PROMPT: The span to repeat in the listing below runs from the line containing "roomId (M_actionCountdown n);" to the line containing "assert ((n - 1 <? 0) = true)", inclusive. Repeat it exactly, and only it.

MATERIALS PROVIDED:
(** *** The action countdown and its deadline *)

(** X12. While seconds are left, a firing of the action countdown only
    sends the seconds and stays armed, 1000 ms later, with one second
    less. The firing that brings the count below 0 is the deadline: every
    player whose status is still playing is made to stand (nobody else is
    changed), the state and the dealer notification are sent, the interval
    clears itself and [dealerTurn] is scheduled 2000 ms ahead; when that
    timeout fires, the room enters the dealer phase. *)
Theorem actionTimer_deadline env h w due roomId a n :
  pending w !! h = Some (due, T_actionTimer roomId a n) →
  (0 < n →
     fireTimer env h w
     = Some (rearm h (due + 1000) (T_actionTimer roomId a (n - 1))
               (emit (ToRoom roomId (M_actionCountdown n)) w)))
  ∧ (n ≤ 0 → ∀ r, getRoom roomId w = Some (a, r) → projectable r →
       ∃ w' v, fireTimer env h w = Some w'
         ∧ getRoom roomId w'
           = Some (a, Room.set_players (forPlayers forceStand (Room.players r)) r)
         ∧ (∀ id p', getPlayer id (forPlayers forceStand (Room.players r)) = Some p' →
              Player.status p' ≠ S_playing
              ∧ ∃ p, getPlayer id (Room.players r) = Some p
                  ∧ (Player.status p = S_playing → p' = Player.set_status S_stand p)
                  ∧ (Player.status p ≠ S_playing → p' = p))
         ∧ pending w'
           = <[nextTimer w := (now w + DEALER_WAIT_TIME, T_dealerWait roomId)]>
               (delete h (pending w))
         ∧ emitted w'
           = emitted w ++ [ToRoom roomId (M_actionCountdown n);
                           ToRoom roomId (M_gameStateUpdate v);
                           ToRoom roomId (M_notification N_dealerTurn)]
         ∧ ∀ env', ∃ w'' r'', fireTimer env' (nextTimer w) w' = Some w''
             ∧ getRoom roomId w'' = Some (a, r'')
             ∧ Room.gameState r'' = G_dealer).
Proof.
  intros Hh. split.
  - intros Hn. unfold fireTimer. rewrite Hh.
    by assert ((n - 1 <? 0) = false) as -> by (apply Z.ltb_ge; lia).
  - intros Hn r Hr Hproj. unfold fireTimer. rewrite Hh.
    assert ((n - 1 <? 0) = true) as -> by (apply Z.ltb_lt; lia).
    set (f := λ r0 : Room.t, Room.set_players (forPlayers forceStand (Room.players r0)) r0).
    set (w1 := modRoom a f _).
    assert (getRoom roomId w1 = Some (a, f r)) as Hr1.
    { unfold w1. apply getRoom_modRoom_same.
      rewrite getRoom_clearTimer. unfold rearm.
      by rewrite getRoom_set_pending, getRoom_emit. }
    rewrite (updateGameState_emits _ _ _ _ Hr1).
    destruct (JoinFacts.stateForClient_projectable (f r)) as [v Hv]; [exact Hproj|].
    rewrite Hv. cbn [mbind option_bind].
    eexists _, v. split; [reflexivity|].
    assert (getRoom roomId
              (setTimer DEALER_WAIT_TIME (T_dealerWait roomId)
                 (emit (ToRoom roomId (M_notification N_dealerTurn))
                    (emit (ToRoom roomId (M_gameStateUpdate v)) w1))).2 = Some (a, f r)) as Hr2.
    { by rewrite getRoom_setTimer, !getRoom_emit. }
    split; [exact Hr2|]. split; [|split; [|split]].
    + intros id p' Hp'. rewrite getPlayer_forPlayers in Hp'.
      destruct (getPlayer id (Room.players r)) as [p|]; [|done]. injection Hp' as <-.
      unfold forceStand. destruct (decide (Player.status p = S_playing)) as [Hst|Hst].
      * split; [done|]. exists p. by split_and!.
      * split; [done|]. exists p. by split_and!.
    + unfold w1. wcbn. cbn [clearTimer]. wcbn. by rewrite delete_insert_eq.
    + unfold w1. wcbn. cbn [clearTimer]. wcbn. by rewrite <- !app_assoc.
    + intros env'.
      edestruct (ActionFacts.dealerWait_fires env' (nextTimer w)) as (w'' & Hw'' & Hr'' & _);
        [|exact Hr2|].
      { unfold w1. wcbn. cbn [clearTimer]. wcbn. apply lookup_insert_eq. }
      eexists w'', _. split; [exact Hw''|]. split; [exact Hr''|]. done.
Qed.
(** C4. A transaction read from bytes whose input is 32 zero bytes is not a
    coinbase for [isCoinbase], while the transaction it was written from
    is. *)
Theorem isCoinbase_false_after_decoding :
  isCoinbase (coinbase_at 0 0) = true
  /\ exists t',
      fromBuffer (@_newTransaction toy) (toBuffer (coinbase_at 0 0)) heap0
      = Returned (t', S heap0)
      /\ data (input t') = data NULL_HASH
      /\ isCoinbase t' = false.
Proof.
  split; [reflexivity|].
  eexists. split; [vm_compute; reflexivity|].
  split; reflexivity.
Qed.

(** C5. [prune] drops the [prev] and [work] entries of the block at height
    0 of the active chain. *)
Theorem prune_discards_active_genesis :
  tip chain_GA = Some hash_A
  /\ get (height chain_GA) hash_G = Some (Num 0)
  /\ get (hashByHeight chain_GA) "0" = Some hash_G
  /\ get (prev chain_GA) hash_G = Some NULL
  /\ get (work chain_GA) hash_G = Some (Num 1)
  /\ get (prev (prune chain_GA)) hash_G = None
  /\ get (work (prune chain_GA)) hash_G = None
  /\ prev (prune chain_GA) = [(hash_A, hash_G)].
Proof. vm_compute. repeat split. Qed.

(** * Properties of the code around the claims *)

Lemma toy_PublicKey_object_ok : PublicKey_object_ok toy toy_platform.
Proof. intros pk. reflexivity. Qed.

(** ** Adjacency, colors and the builder *)

Section Builder.
Context {P : Primitives} {Q : Platform P}.





End Builder.

(** ** Serializing, copying and the plain-object form *)

Section Serialization.
Context {P : Primitives} {Q : Platform P}.

(** The bytes of a transaction depend on its wire fields only. *)
Lemma toBuffer_ext (t t' : Transaction) :
  version t' = version t -> data (input t') = data (input t) ->
  position t' = position t -> color t' = color t -> owner t' = owner t ->
  signature t' = signature t ->
  toBuffer t' = toBuffer t.
Proof.
  intros Hv Hi Hp Hc Ho Hs. unfold toBuffer, toBufferWriter.
  now rewrite Hv, Hi, Hp, Hc, Ho, Hs.
Qed.

(** X3. [new Transaction().at(x, y).to(pk).colored(c)] with 32-bit
    coordinates and a color between 1 and [0xffffffff] returns a transaction
    that is a coinbase for [isCoinbase], is valid for the codec, is not
    signed, and serializes to [01], 32 zero bytes, [x], [y], [c], the key and
    a zero signature length. *)
Theorem builder_coinbase (x y c : Z) (pk : PublicKey) :
  - 2 ^ 31 <= x < 2 ^ 31 ->
  - 2 ^ 31 <= y < 2 ^ 31 ->
  1 <= c <= 4294967295 ->
  exists t,
    (do t1 <- at_ _newTransaction (JNumber x) (JNumber y);
     do t2 <- to t1 (ToPublicKey pk);
     colored t2 (ColorNumber (Num c))) = Returned t
    /\ valid_transaction t pk
    /\ isCoinbase t = true
    /\ isFullySigned t = false
    /\ toBuffer t
       = x01 :: repeat x00 32 ++ le_bytes 4 x ++ le_bytes 4 y ++ le_bytes 4 c
         ++ PublicKey_toBuffer pk ++ [x00].
Proof.
  intros Hx Hy Hc.
  unfold at_, to, colored. cbn [_newTransaction _previous isUndefined check
    bindO num_truthy version input position color owner signature].
  destruct (Z.eqb_spec c 0) as [E|_]; [lia|]. cbn [negb check bindO].
  destruct (Z.leb_spec 0 c); [|lia].
  destruct (Z.leb_spec c 4294967295); [|lia]. cbn [andb check bindO].
  eexists. split; [reflexivity|].
  split; [|split; [reflexivity|split; [reflexivity|]]].
  - constructor; cbn [version input position color owner signature
      pos_x pos_y data NULL_HASH].
    + unfold CURRENT_VERSION. lia.
    + apply repeat_length.
    + assumption.
    + assumption.
    + lia.
    + reflexivity.
    + unfold signature_bytes. cbn [signature List.length]. lia.
  - unfold toBuffer, toBufferWriter, write, writeUInt8, writeInt32LE,
      writeUInt32LE.
    cbn [version input position color owner signature pos_x pos_y data
      NULL_HASH].
    rewrite <- !app_assoc. reflexivity.
Qed.
Lemma C9_encode_all_features_skips_absent_witness :
  exists out,
    encode_all_features fitted_manager {["PaymentMethod" := "Electronic check"]}
      = OK out /\
    out !! "PaymentMethod" = Some 2 /\
    out !! "Contract" = None.
Proof.
  destruct (C9_encode_all_features_skips_absent fitted_artifacts fitted_preprocessor
              {["PaymentMethod" := "Electronic check"]} eq_refl)
    as (_ & Hpartial & _).
  destruct Hpartial as (out & Hrun & Hpresent & Habsent & _).
  - intros f v Hin Hf. unfold recognized_fields in Hin.
    repeat (apply elem_of_cons in Hin as [-> | Hin];
            [vm_compute in Hf; try discriminate Hf |]).
    + injection Hf as <-. exists 2. vm_compute. reflexivity.
    + by apply elem_of_nil in Hin.
  - exists out. split; [exact Hrun |]. split.
    + destruct (Hpresent "PaymentMethod" "Electronic check") as (code & Hcode & Hout).
      * by_decide.
      * vm_compute. reflexivity.
      * vm_compute in Hcode. injection Hcode as <-. exact Hout.
    + apply Habsent. vm_compute. reflexivity.
Defined.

COMPLETED EXERCISE:
           = emitted w ++ [ToRoom roomId (M_actionCountdown n);
                           ToRoom roomId (M_gameStateUpdate v);
                           ToRoom roomId (M_notification N_dealerTurn)]
         ∧ ∀ env', ∃ w'' r'', fireTimer env' (nextTimer w) w' = Some w''
             ∧ getRoom roomId w'' = Some (a, r'')
             ∧ Room.gameState r'' = G_dealer).
Proof.
  intros Hh. split.
  - intros Hn. unfold fireTimer. rewrite Hh.
    by assert ((n - 1 <? 0) = false) as -> by (apply Z.ltb_ge; lia).
  - intros Hn r Hr Hproj. unfold fireTimer. rewrite Hh.
    assert ((n - 1 <? 0) = true) as -> by (apply Z.ltb_lt; lia).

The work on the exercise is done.